Photo-click hydrogels for 3D in situ differentiation of pancreatic progenitors from induced pluripotent stem cells

Background Induced pluripotent stem cells (iPSC) can be differentiated to cells in all three germ layers, as well as cells in the extraembryonic tissues. Efforts in iPSC differentiation into pancreatic progenitors in vitro have largely been focused on optimizing soluble growth cues in conventional two-dimensional (2D) culture, whereas the impact of three-dimensional (3D) matrix properties on the morphogenesis of iPSC remains elusive. Methods In this work, we employ gelatin-based thiol-norbornene photo-click hydrogels for in situ 3D differentiation of human iPSCs into pancreatic progenitors (PP).
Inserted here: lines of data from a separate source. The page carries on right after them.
(** * The value translation layer of the CBOR test harness

    A shallow embedding of [docker/containers/python-cbor2/server.py]
    ([to_json_safe], [from_json_safe], [decode_cbor], [encode_cbor]) and of
    [external-libs/python/cbor_bridge.py] ([convert_types]).

    Both translators are functions from Python objects to Python objects
    ([Any -> Any]); they dispatch on the run-time class of their argument.
    The embedding therefore has one universe [pyval] of Python objects, and
    a translator is a function [pyval -> outcome pyval], where [outcome] carries
    the exception a call may raise. *)

From Stdlib Require Import ZArith List String Ascii Bool Lia.
From Stdlib Require Import Floats.SpecFloat.
From Stdlib Require Import DecimalString DecimalZ DecimalPos.
From Stdlib Require Decimal DecimalFacts.
From Stdlib Require Import Strings.Byte.
Import ListNotations.
Open Scope string_scope.
Open Scope Z_scope.

(** ** Exceptions and the error monad *)

(** The exceptions that the modelled code can raise.  All of them derive
    from Python's [Exception]; [str(e)] is the carried message. *)
Inductive exn : Type :=
| ValueError (msg : string)
| TypeError (msg : string)
| KeyError (msg : string)
| BackendError (cls msg : string).

Definition exn_str (e : exn) : string :=
  match e with
  | ValueError msg => msg
  | TypeError msg => msg
  | KeyError msg => msg
  | BackendError _ msg => msg
  end.

Inductive outcome (A : Type) : Type :=
| Ok (a : A)
| Raise (e : exn).
Arguments Ok {A} a.
Arguments Raise {A} e.

Definition bind {A B : Type} (r : outcome A) (k : A -> outcome B) : outcome B :=
  match r with
  | Ok a => k a
  | Raise e => Raise e
  end.

Notation "x <- r ;; k" := (bind r (fun x => k))
  (at level 61, r at next level, right associativity).

Definition is_ok {A : Type} (r : outcome A) : bool :=
  match r with Ok _ => true | Raise _ => false end.

(** [try: body except Exception as e: handler(e)] *)
Definition try_except {A : Type} (body : outcome A) (handler : exn -> outcome A)
  : outcome A :=
  match body with
  | Ok a => Ok a
  | Raise e => handler e
  end.

(** A comprehension [[f(v) for v in l]]: left to right, the first exception
    aborts the whole expression. *)
Definition mapM {A B : Type} (f : A -> outcome B) : list A -> outcome (list B) :=
  fix go (l : list A) : outcome (list B) :=
    match l with
    | [] => Ok []
    | a :: l' => b <- f a ;; bs <- go l' ;; Ok (b :: bs)
    end.

(** ** Python objects *)

Set Warnings "-register-all".

(** The classes the two translators test for, plus the [cbor2] classes
    [CBORTag] and [undefined].  A [dict] is the sequence of its items in
    insertion order; a [set] is the sequence of its elements in iteration
    order.  Text is modelled over the code points below 256. *)
Inductive pyval : Type :=
| PNone
| PBool (b : bool)
| PInt (z : Z)
| PFloat (f : spec_float)
| PBytes (b : list byte)
| PByteArray (b : list byte)
| PStr (s : string)
| PList (l : list pyval)
| PTuple (l : list pyval)
| PSet (l : list pyval)
| PDict (items : list (pyval * pyval))
| PTag (tag : Z) (value : pyval)
| PUndefined.

(** Structural induction that reaches the elements of the containers. *)
Section pyval_induction.
Variable P : pyval -> Prop.
Hypothesis HNone : P PNone.
Hypothesis HBool : forall b, P (PBool b).
Hypothesis HInt : forall z, P (PInt z).
Hypothesis HFloat : forall f, P (PFloat f).
Hypothesis HBytes : forall b, P (PBytes b).
Hypothesis HByteArray : forall b, P (PByteArray b).
Hypothesis HStr : forall s, P (PStr s).
Hypothesis HList : forall l, Forall P l -> P (PList l).
Hypothesis HTuple : forall l, Forall P l -> P (PTuple l).
Hypothesis HSet : forall l, Forall P l -> P (PSet l).
Hypothesis HDict :
  forall items, Forall (fun kv => P (fst kv) /\ P (snd kv)) items -> P (PDict items).
Hypothesis HTag : forall t v, P v -> P (PTag t v).
Hypothesis HUndefined : P PUndefined.

Fixpoint pyval_ind_nested (v : pyval) : P v :=
  let fix elems (l : list pyval) : Forall P l :=
    match l with
    | [] => Forall_nil P
    | x :: l' => Forall_cons x (pyval_ind_nested x) (elems l')
    end in
  let fix entries (l : list (pyval * pyval))
    : Forall (fun kv => P (fst kv) /\ P (snd kv)) l :=
    match l with
    | [] => Forall_nil _
    | (k, x) :: l' =>
        Forall_cons (k, x) (conj (pyval_ind_nested k) (pyval_ind_nested x))
          (entries l')
    end in
  match v with
  | PNone => HNone
  | PBool b => HBool b
  | PInt z => HInt z
  | PFloat f => HFloat f
  | PBytes b => HBytes b
  | PByteArray b => HByteArray b
  | PStr s => HStr s
  | PList l => HList l (elems l)
  | PTuple l => HTuple l (elems l)
  | PSet l => HSet l (elems l)
  | PDict items => HDict items (entries items)
  | PTag t x => HTag t x (pyval_ind_nested x)
  | PUndefined => HUndefined
  end.
End pyval_induction.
Molecular analysis and single cell RNA-sequencing were utilized to elucidate on the distinct identities of subpopulations within the 2D and 3D differentiated cells. Results We found that, while established soluble cues led to predominately PP cells in 2D culture, differentiation of iPSCs using the same soluble factors led to prominent branching morphogenesis, ductal network formation, and generation of diverse endoderm populations. Through single-cell RNA-sequencing, we found that 3D differentiation resulted in enrichments of pan-endodermal cells and ductal cells. We further noted the emergence of a group of extraembryonic cells in 3D, which was absent in 2D differentiation. The unexpected emergence of extraembryonic cells in 3D was found to be associated with enrichment of Wnt and BMP signaling pathways, which may have contributed to the emergence of diverse cell populations. The expressions of PP signature genes PDX1 and NKX6.1 were restored through inhibition of Wnt signaling at the beginning of the posterior foregut stage. Conclusions To our knowledge, this work established the first 3D hydrogel system for in situ differentiation of human iPSCs into PPs. Ongoing work focuses on enhancing pancreatic differentiation efficiency through modulating physicochemical properties of the iPSC-laden matrices.